Avian athletes over Ivy

The Barrie Examiner, Saturday, August 9, 1997
By Eric Skelton, Photo by J.T. McVeigh

Skies of Simcoe County fill with birds as pigeon racers hold sport's main event today near Barrie

HEADING HOME - Upon release, birds like these immediately start flying toward home, even when released somewhere they've never been before, hundreds of kilometres from the roost

With a tailwind, a championship pigeon can average 110 km/h - about highway speed - over a trip of several hundred kilometres. That's more than twice the top speed a human can run, but then, "Ben Johnson didn't have feathers," notes David Rodgers, of Ivy, one of dozens of Central Ontario breeders who are racing their top birds today.

The skies of Simcoe county will be thick with southbound birds, including some of Rodger's, all of them racing to their home lofts in Barrie, Orillia, and points to the south. August marks the start of the season for flying younger birds, whereas more seasoned pigeons race in spring months, all of them under the wing, so to speak, of the Canadian Union of Racing Pigeons.

Unlike a human athlete, a pigeon can never be barred for life because there are no random drug tests in this sport of honor, in which each breeder records when his own flock returns to roost from a common release point. On Friday night, organizers were to place footbands on hundreds of birds from lofts in Toronto, York Region and Simcoe County and then truck them by the thousand to Burk's Falls for release this morning at 7 A.M. Rodgers has a flock of 25 birds in the Burk's Falls release, along with birds from 50 breeders in Orillia, Barrie, Borden and as far south as Toronto.

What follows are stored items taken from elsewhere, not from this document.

(** * NLUService.extract_event_info (src/nlu_service.py)

    A shallow embedding of the event extractor: the reply of the completion
    endpoint is decoded, its [start_datetime] is normalised to a zoned
    datetime and the optional fields are defaulted.

    The operations of the libraries the service calls (the completion
    endpoint, [json.loads], [dateutil.parser.parse], the system clock and the
    rules of the configured pytz zone) are collaborators held in an
    environment record; the code of the service itself is embedded as it is
    written, in a state-and-exception monad over the effects it performs. *)

From Stdlib Require Import ZArith Ascii String List Lia.
From stdpp Require Import base option gmap strings fin_maps.

Set Warnings "-register-all".
Local Open Scope Z_scope.
Local Open Scope string_scope.

(** ** Python values *)

(** [tzinfo]: the zone attached to an aware datetime, by its name and its
    offset from UTC in seconds. *)
Record tzinfo := mk_tzinfo { tzname : string; utcoffset : Z }.

(** [datetime.datetime]: the wall-clock reading, in microseconds counted from
    0001-01-01T00:00:00, and the attached zone ([None] for a naive value).
    Python keeps the wall clock between [datetime.min] and [datetime.max]
    (years 1 to 9999), and an operation of the libraries that would leave
    this range raises [OverflowError] instead of returning. *)
Record datetime := mk_datetime { wall : Z; dt_tzinfo : option tzinfo }.

Definition one_day : Z := 86400 * 1000000.

(** The wall clocks of [datetime.min] and of [datetime.max]
    (9999-12-31T23:59:59.999999, the last microsecond of day 3652059). *)
Definition datetime_min_wall : Z := 0.
Definition datetime_max_wall : Z := 3652059 * one_day - 1.

Definition wall_in_range (t : Z) : bool :=
  Z.leb datetime_min_wall t && Z.leb t datetime_max_wall.

(** [datetime.timedelta], in microseconds. *)
Record timedelta := mk_timedelta { td_microseconds : Z }.

Definition timedelta_days (days : Z) : timedelta :=
  mk_timedelta (days * 86400 * 1000000).

(** [dt + td]: the wall clock moves, the zone object is kept as it is. The
    service adds to a reading of the system clock only (line 99), which lies
    far from year 9999: the sum is taken without the check of the range. *)
Definition datetime_add (dt : datetime) (td : timedelta) : datetime :=
  mk_datetime (wall dt + td_microseconds td) (dt_tzinfo dt).

(** A datetime is aware when it carries a zone. *)
Definition is_aware (dt : datetime) : bool :=
  match dt_tzinfo dt with Some _ => true | None => false end.

(** The point on the UTC time line an aware datetime denotes. *)
Definition utc_instant (dt : datetime) : option Z :=
  match dt_tzinfo dt with
  | Some tz => Some (wall dt - utcoffset tz * 1000000)
  | None => None
  end.

(** The objects that [json.loads] produces, and the [datetime] objects that
    the extractor stores into the decoded dict. A float is kept by its
    literal: the extractor never computes with one. *)
Inductive pyobj :=
  | PyNone
  | PyBool (b : bool)
  | PyInt (z : Z)
  | PyFloat (literal : string)
  | PyStr (s : string)
  | PyList (l : list pyobj)
  | PyDict (m : gmap string pyobj)
  | PyDatetime (d : datetime).

(** ** Exceptions *)

Inductive exc_class :=
  | JSONDecodeError
  | ValueError
  | TypeError
  | AttributeError
  | IndexError
  | KeyError
  | OverflowError
  | ParserError
  | APIConnectionError
  | AuthenticationError
  | APIStatusError
  | OtherException (name : string).

Record exception := mk_exception { exc_type : exc_class; exc_args : string }.

(** [isinstance(e, json.JSONDecodeError)]: the only test the handlers of
    [extract_event_info] make on an exception. *)
Definition is_JSONDecodeError (e : exception) : bool :=
  match exc_type e with JSONDecodeError => true | _ => false end.

Inductive outcome (A : Type) :=
  | Return (a : A)
  | Raise (e : exception).
Arguments Return {A} a.
Arguments Raise {A} e.

(** ** The collaborators of the service *)

(** The prompt of [_create_prompt] is a fixed template with three holes; it is
    kept by what fills them: the clock reading as [strftime] prints it (the
    wall clock in whole seconds, without zone), the name of the configured
    zone and the text of the user. *)
Record prompt := mk_prompt {
  current_date_str : Z;
  prompt_timezone : string;
  prompt_text : string
}.

(** The request sent to [client.chat.completions.create]. *)
Record chat_request := mk_chat_request {
  model : string;
  system_content : string;
  user_content : prompt;
  temperature : string;
  response_format : string
}.

(** The response of the endpoint: [choices[i].message.content], which the
    client types as an optional string. *)
Record chat_response := mk_chat_response { choices : list (option string) }.

(** What the service is configured with and what it calls.
    - [TIMEZONE] is [Config.TIMEZONE]; [zone_offset_at_utc] and
      [zone_offset_at_wall] are the rules of that pytz zone: the offset from
      UTC (seconds) in force at a UTC instant, and what [localize] does with
      a wall-clock reading: the offset it chooses, or the exception it raises
      (pytz raises [OverflowError] near the ends of the range of
      [datetime]);
    - [system_clock n] is the [n]-th reading of the system clock (UTC,
      microseconds);
    - [completions n req] is the answer of the endpoint to the [n]-th request;
    - [json_decode] is [json.loads] on a string: the decoded object, or the
      detail of the [JSONDecodeError];
    - [dateutil_parse] is [dateutil.parser.parse] on a string. *)
Record Env := mk_Env {
  TIMEZONE : string;
  zone_offset_at_utc : Z -> Z;
  zone_offset_at_wall : Z -> outcome Z;
  system_clock : nat -> Z;
  completions : nat -> chat_request -> outcome chat_response;
  json_decode : string -> string + pyobj;
  dateutil_parse : string -> outcome datetime
}.

(** The records written to the module logger, one constructor per call site. *)
Inductive log_record :=
  | ErrorDateParse (dt_str : pyobj) (e : exception)
  | InfoExtracted (result : pyobj)
  | ErrorJSON (e : exception)
  | ErrorProcessing (e : exception).

(** The effects of a call: how often the clock was read, the requests sent to
    the endpoint, the arguments handed to the date parser, and the log. *)
Record world := mk_world {
  clock_reads : nat;
  api_calls : list chat_request;
  parse_calls : list pyobj;
  log : list log_record
}.

(** ** State and exceptions *)

Definition M (A : Type) : Type := world -> outcome A * world.

Definition ret {A} (a : A) : M A := fun w => (Return a, w).

Definition raise {A} (e : exception) : M A := fun w => (Raise e, w).

Definition bind {A B} (c : M A) (k : A -> M B) : M B :=
  fun w =>
    match c w with
    | (Return a, w') => k a w'
    | (Raise e, w') => (Raise e, w')
    end.

(** [try: body except Exception as e: handler e]. *)
Definition try_except {A} (body : M A) (handler : exception -> M A) : M A :=
  fun w =>
    match body w with
    | (Return a, w') => (Return a, w')
    | (Raise e, w') => handler e w'
    end.

Definition lift {A} (o : outcome A) : M A := fun w => (o, w).

Declare Scope py_scope.
Delimit Scope py_scope with py.
Notation "x <- c1 ;; c2" := (bind c1 (fun x => c2))
  (at level 100, c1 at next level, right associativity) : py_scope.
Notation "c1 ;;; c2" := (bind c1 (fun _ => c2))
  (at level 100, right associativity) : py_scope.
Local Open Scope py_scope.

(** ** Operations on Python objects *)

(** [needle in hay] on two strings. *)
Fixpoint is_substring (needle hay : string) : bool :=
  String.prefix needle hay ||
  match hay with
  | EmptyString => false
  | String _ rest => is_substring needle rest
  end.

Definition type_error (what : string) : exception := mk_exception TypeError what.

(** [key in obj] for a string [key]: membership among the keys of a dict,
    among the elements of a list, as a substring of a string; the other
    objects are not iterable. *)
Definition py_contains (obj : pyobj) (key : string) : outcome bool :=
  match obj with
  | PyDict m => Return (match m !! key with Some _ => true | None => false end)
  | PyList l =>
      Return (existsb (fun x => match x with
                                | PyStr s => String.eqb s key
                                | _ => false
                                end) l)
  | PyStr s => Return (is_substring key s)
  | _ => Raise (type_error "argument is not iterable")
  end.

(** [obj[key]] for a string [key]. *)
Definition py_getitem (obj : pyobj) (key : string) : outcome pyobj :=
  match obj with
  | PyDict m =>
      match m !! key with
      | Some v => Return v
      | None => Raise (mk_exception KeyError key)
      end
  | PyList _ | PyStr _ => Raise (type_error "indices must be integers")
  | _ => Raise (type_error "object is not subscriptable")
  end.

(** [obj[key] = v] for a string [key]. *)
Definition py_setitem (obj : pyobj) (key : string) (v : pyobj) : outcome pyobj :=
  match obj with
  | PyDict m => Return (PyDict (<[key:=v]> m))
  | PyList _ => Raise (type_error "indices must be integers")
  | _ => Raise (type_error "object does not support item assignment")
  end.

(** [d.setdefault(key, v)] on a dict: it writes only where the key is
    missing. *)
Definition dict_setdefault (m : gmap string pyobj) (key : string) (v : pyobj)
  : gmap string pyobj :=
  match m !! key with
  | Some _ => m
  | None => <[key:=v]> m
  end.

(** [obj.setdefault(key, v)]: only a dict has the method. *)
Definition py_setdefault (obj : pyobj) (key : string) (v : pyobj) : outcome pyobj :=
  match obj with
  | PyDict m => Return (PyDict (dict_setdefault m key v))
  | _ => Raise (mk_exception AttributeError "setdefault")
  end.

(** [obj.get(key)] as the caller of the service reads a field of the returned
    record: [None] when the key is missing. *)
Definition field (obj : pyobj) (key : string) : option pyobj :=
  match obj with
  | PyDict m => m !! key
  | _ => None
  end.

(** ** The service *)

Section NLUService.

Context (env : Env).

(** [datetime.now(self.timezone)] at the [n]-th reading of the clock: the UTC
    reading shifted by the offset in force, with the zone attached. *)
Definition datetime_now (n : nat) : datetime :=
  let utc := system_clock env n in
  let off := zone_offset_at_utc env utc in
  mk_datetime (utc + off * 1000000) (Some (mk_tzinfo (TIMEZONE env) off)).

PRIDE AND JOY - Tony Paszterko holds one of his prize racers as the Essa Township pigeon breeder and racer readies for this weekend's fundraiser near Ivy. Racers from around Ontario will converge on Ivy, bringing with them nearly four hundred homing pigeons for the event to raise money for Big Brothers.

The distance to each breeder's loft has been measured by satellite to an accuracy of a fraction of a metre. The winner is the breeder whose fastest bird flies home at the highest average speed. Such is the uncanny navigation of the birds that upon release they immediately start flying toward home even when released somewhere they've never been before, hundreds of kilometres from the roost.

It may be a low-profile sport in Canada, but pigeon-breeding and racing is huge in Europe. Among countries of the world, Holland is the pigeon-racing champion, a nation which boasts 80,000 breeders. A premium Dutch pigeon has fetched $268,000. For the past several years, local pigeon racers have also found a way to turn their event into a fundraiser for worthy causes. On Saturday, Huronia Pigeon Racing Promotions is holding a barbecue for the Barrie, Midland and Orillia districts of Big Brothers with games for the kids. The racers have hinted that surprise guests may attend, perhaps even Mariposa Skating Club trainer Doug Leigh and his star student, Elvis Stojko.